🗨️ Fluent - Secure Chat App with End-to-End Encryption

Fluent is a secure, real-time Android chat application built with Jetpack Compose and Kotlin. It features end-to-end encrypted messaging, token-based authentication, and real-time communication using Ktor WebSockets — all backed by a FastAPI server.

---

✨ Features

• 🔐 End-to-End Encrypted Messaging (RSA via Android Keystore)
• 🌐 Real-Time Messaging using Ktor WebSockets
• 🔑 JWT Authentication with Refresh Token Support
• 📱 Jetpack Compose UI (Material 3) with smooth UX
• 💬 Message List & One-on-One Chat
• 🧩 Receiver-Side RSA Decryption via AndroidKeyStore
• 🚀 Message Streaming via WebSocket Flow Collector
• 🎯 Auto Key Generation + Storage via Android Keystore
• ☁️ EncryptedSharedPreferences for Secure Token Storage
• 👤 User Profiles & Sidebar Drawer
• 🧭 Custom Bottom Navigation with Slide Menu
• 🧠 MVVM + Clean Architecture
• 🔧 Dependency Injection via Koin
• 📦 Structured Modular Codebase

---

📸 Screenshots

🔐 Login & Register

💬 Chat List & Messages

🔍 User Search

---

🧱 Architecture Overview

presentation/
    ├── authentication/
    ├── chatList/
    ├── message/
    ├── splashOpening/
    ├── profile/
data/
    ├── dto/
    ├── remote/
    ├── mapper/
    ├── network/
domain/
    ├── models/
    ├── repository/
    ├── utility/
di/
    ├── Koin modules (network, encryption, viewmodel, repository)

• Jetpack Compose for UI
• Ktor HTTP/WebSocket for networking
• Android Keystore for RSA encryption
• StateFlow & SharedFlow for reactive state management

---

🔐 End-to-End Encryption Details

Each device generates an RSA keypair securely stored via the Android Keystore System.

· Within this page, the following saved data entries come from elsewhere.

(* ===== verification/Crc.v ===== *)
(** * CRC-32

    [zlib.crc32] as the frame codec uses it: the reflected IEEE polynomial,
    initial value and final complement.  One register step is injective, hence
    a message changed in exactly one byte has a different checksum. *)
From S2P Require Import Prelude.

Definition CRC_POLY : Z := 0xEDB88320.
Definition u32 (z : Z) : Prop := 0 ≤ z < 2 ^ 32.

Definition crc_bit (c : Z) : Z :=
  if Z.odd c then Z.lxor (Z.shiftr c 1) CRC_POLY else Z.shiftr c 1.
Definition crc_byte (c b : Z) : Z := Nat.iter 8 crc_bit (Z.lxor c b).
Definition crc_update (c : Z) (data : bytes) : Z := foldl crc_byte c data.
Definition crc32 (data : bytes) : Z :=
  Z.lxor (crc_update 0xFFFFFFFF data) 0xFFFFFFFF.

Example crc32_check_value :
  crc32 [49; 50; 51; 52; 53; 54; 55; 56; 57] = 0xCBF43926.
Proof. vm_compute. reflexivity. Qed.

(** ** Range *)

Lemma lxor_u32 a b : u32 a → u32 b → u32 (Z.lxor a b).
Proof.
  intros [Ha1 Ha2] [Hb1 Hb2]. split; [apply Z.lxor_nonneg; lia |].
  apply Z.bounded_iff_bits_nonneg; [lia | apply Z.lxor_nonneg; lia |].
  intros l Hl. rewrite Z.lxor_spec.
  rewrite (proj1 (Z.bounded_iff_bits_nonneg 32 a ltac:(lia) Ha1) Ha2 l Hl).
  rewrite (proj1 (Z.bounded_iff_bits_nonneg 32 b ltac:(lia) Hb1) Hb2 l Hl). done.
Qed.

Lemma shiftr1_u32 a : u32 a → u32 (Z.shiftr a 1).
Proof.
  unfold u32. rewrite Z.shiftr_div_pow2 by lia. change (2 ^ 1) with 2.
  intros. pose proof (Z.div_mod a 2). pose proof (Z.mod_pos_bound a 2). lia.
Qed.

Lemma byte_u32 b : byte_ok b → u32 b.
Proof. unfold byte_ok, u32. lia. Qed.

Lemma crc_bit_u32 a : u32 a → u32 (crc_bit a).
Proof.
  intros. unfold crc_bit. destruct (Z.odd a); [apply lxor_u32 |]; auto using shiftr1_u32.
  unfold u32, CRC_POLY. lia.
Qed.

Lemma crc_iter_u32 n a : u32 a → u32 (Nat.iter n crc_bit a).
Proof. intros. induction n; simpl; auto using crc_bit_u32. Qed.

Lemma crc_byte_u32 c b : u32 c → byte_ok b → u32 (crc_byte c b).
Proof. intros. apply crc_iter_u32, lxor_u32; auto using byte_u32. Qed.

Lemma crc_update_u32 data : ∀ c, u32 c → is_bytes data → u32 (crc_update c data).
Proof.
  induction data as [|b t IH]; intros c Hc Hd; [done |].
  apply is_bytes_cons in Hd as [Hb Ht]. apply IH; [by apply crc_byte_u32 | done].
Qed.

Lemma crc32_u32 data : is_bytes data → u32 (crc32 data).
Proof.
  intros. apply lxor_u32; [apply crc_update_u32; [|done] |]; unfold u32; lia.
Qed.

(** ** Injectivity of one step *)

Lemma lxor_cancel_r a b c : Z.lxor a c = Z.lxor b c → a = b.
Proof.
  intros H. apply (f_equal (λ x, Z.lxor x c)) in H.
  by rewrite !Z.lxor_assoc, !Z.lxor_nilpotent, !Z.lxor_0_r in H.
Qed.

Lemma lxor_cancel_l a b c : Z.lxor c a = Z.lxor c b → a = b.
Proof. rewrite !(Z.lxor_comm c). apply lxor_cancel_r. Qed.

(** Bit 31 of the stepped register is the bit that was shifted out. *)
Lemma crc_bit_top a : u32 a → Z.testbit (crc_bit a) 31 = Z.odd a.
Proof.
  intros [Ha1 Ha2]. unfold crc_bit.
  assert (Hs : Z.testbit (Z.shiftr a 1) 31 = false).
  { rewrite Z.shiftr_spec by lia.
    by apply (proj1 (Z.bounded_iff_bits_nonneg 32 a ltac:(lia) Ha1) Ha2). }
  destruct (Z.odd a); [| done].
  rewrite Z.lxor_spec, Hs. reflexivity.
Qed.

Lemma crc_bit_inj a b : u32 a → u32 b → crc_bit a = crc_bit b → a = b.
Proof.
  intros Ha Hb Hab.
  assert (Ho : Z.odd a = Z.odd b) by (rewrite <- !crc_bit_top, Hab by done; done).
  assert (Hs : Z.shiftr a 1 = Z.shiftr b 1).
  { unfold crc_bit in Hab. rewrite <- Ho in Hab.
    destruct (Z.odd a); [by apply lxor_cancel_r in Hab | done]. }
  rewrite !Z.shiftr_div_pow2 in Hs by lia.
  pose proof (Z.div_mod a 2). pose proof (Z.div_mod b 2).
  rewrite !Zmod_odd, Ho in *. change (2 ^ 1) with 2 in Hs. lia.
Qed.

Lemma crc_iter_inj n a b :
  u32 a → u32 b → Nat.iter n crc_bit a = Nat.iter n crc_bit b → a = b.
Proof.
  intros Ha Hb. induction n as [|n IH]; simpl; [done |].
  intros H. apply IH, crc_bit_inj; auto using crc_iter_u32.
Qed.

Lemma crc_byte_inj_reg c d b :
  u32 c → u32 d → byte_ok b → crc_byte c b = crc_byte d b → c = d.
Proof.
  intros Hc Hd Hb H.
  apply crc_iter_inj in H; auto using lxor_u32, byte_u32.
  by apply lxor_cancel_r in H.
Qed.

Lemma crc_byte_inj_byte c x y :
  u32 c → byte_ok x → byte_ok y → crc_byte c x = crc_byte c y → x = y.
Proof.
  intros Hc Hx Hy H.
  apply crc_iter_inj in H; auto using lxor_u32, byte_u32.
  by apply lxor_cancel_l in H.
Qed.

Lemma crc_update_inj data : ∀ c d,
  u32 c → u32 d → is_bytes data → crc_update c data = crc_update d data → c = d.
Proof.
  induction data as [|b t IH]; intros c d Hc Hd Hb H; [done |].
  apply is_bytes_cons in Hb as [Hb Ht].
  apply IH in H; auto using crc_byte_u32. by apply crc_byte_inj_reg in H.
Qed.

(** Two messages of the same length that differ in one byte have different
    checksums. *)
Lemma crc32_single_byte p x y q :
  is_bytes p → byte_ok x → byte_ok y → is_bytes q →
  crc32 (p ++ x :: q) = crc32 (p ++ y :: q) → x = y.
Proof.
  intros Hp Hx Hy Hq H. unfold crc32 in H. apply lxor_cancel_r in H.
  unfold crc_update in H. rewrite !foldl_app in H. simpl in H.
  set (c := foldl crc_byte 0xFFFFFFFF p) in H.
  assert (Hc : u32 c) by (apply crc_update_u32; [unfold u32; lia | done]).
  apply (crc_update_inj q) in H; auto using crc_byte_u32.
  by apply crc_byte_inj_byte in H.
Qed.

• Messages are encrypted with the recipient's public key.
• Messages are decrypted using the user’s private key on-device.
• No plaintext is stored or transmitted at any point.
• Message decryption runs on a dedicated coroutine scope with SupervisorJob and Mutex for serialized, thread-safe access.

---

🧪 Real-Time Communication

• Messages are received over WebSocket (Ktor client)
• Decryption occurs on a background coroutine (Dispatchers.Default) using a Mutex
• Flow collector emits to the UI using SharedFlow to support real-time updates

---

⚙️ Tech Stack

• 🧬 Kotlin + Jetpack Compose
• 🌐 Ktor HTTP/WebSocket Client
• 🧩 Koin (DI)
• 🛡️ EncryptedSharedPreferences
• 🔐 Android Keystore (RSA)
• 🧠 StateFlow + SharedFlow
• 🖥️ FastAPI (Python Backend)
• 📜 JWT Authentication (Access + Refresh Tokens)

---

🧱 Improvements Made

• ✅ RSA decryption now safely runs in a background coroutine with a Mutex to avoid IllegalBlockSizeException
• ✅ Decryption bug fixed: messages now decrypt properly when received live (even without screen navigation)
• ✅ SupervisorJob added to isolate failure of decrypt jobs
• ✅ Scoped coroutine (wsScope) handles WebSocket lifecycle reliably
• ✅ WebSocket reconnect and lifecycle cleanup improved

---

🚧 Future Work

• User Search API integration
• Real-Time Message Sync using Flow
• Push Notifications (FCM integration)
• Typing Indicators
• Media Sharing (images, files, voice notes)
• Offline-first with Room DB
• Read receipts, chat status

---

▶️ How to Run

1. Clone this repo:

   git clone https://github.com/jishnu70/Fluent-Secure-E2E-Chat-App-Kotlin-Compose.git

2. Open in Android Studio (Kotlin 1.9+, Compose Compiler 1.5+)

3. Run the FastAPI backend

   (Backend repo: cryptalkfastapi)

4. Launch on a device or emulator (Android 8.0+ required)

---

🤝 Contributing

This project is built solo for now.
Feel free to open issues, suggest improvements, or send PRs if you're passionate about privacy-first messaging apps.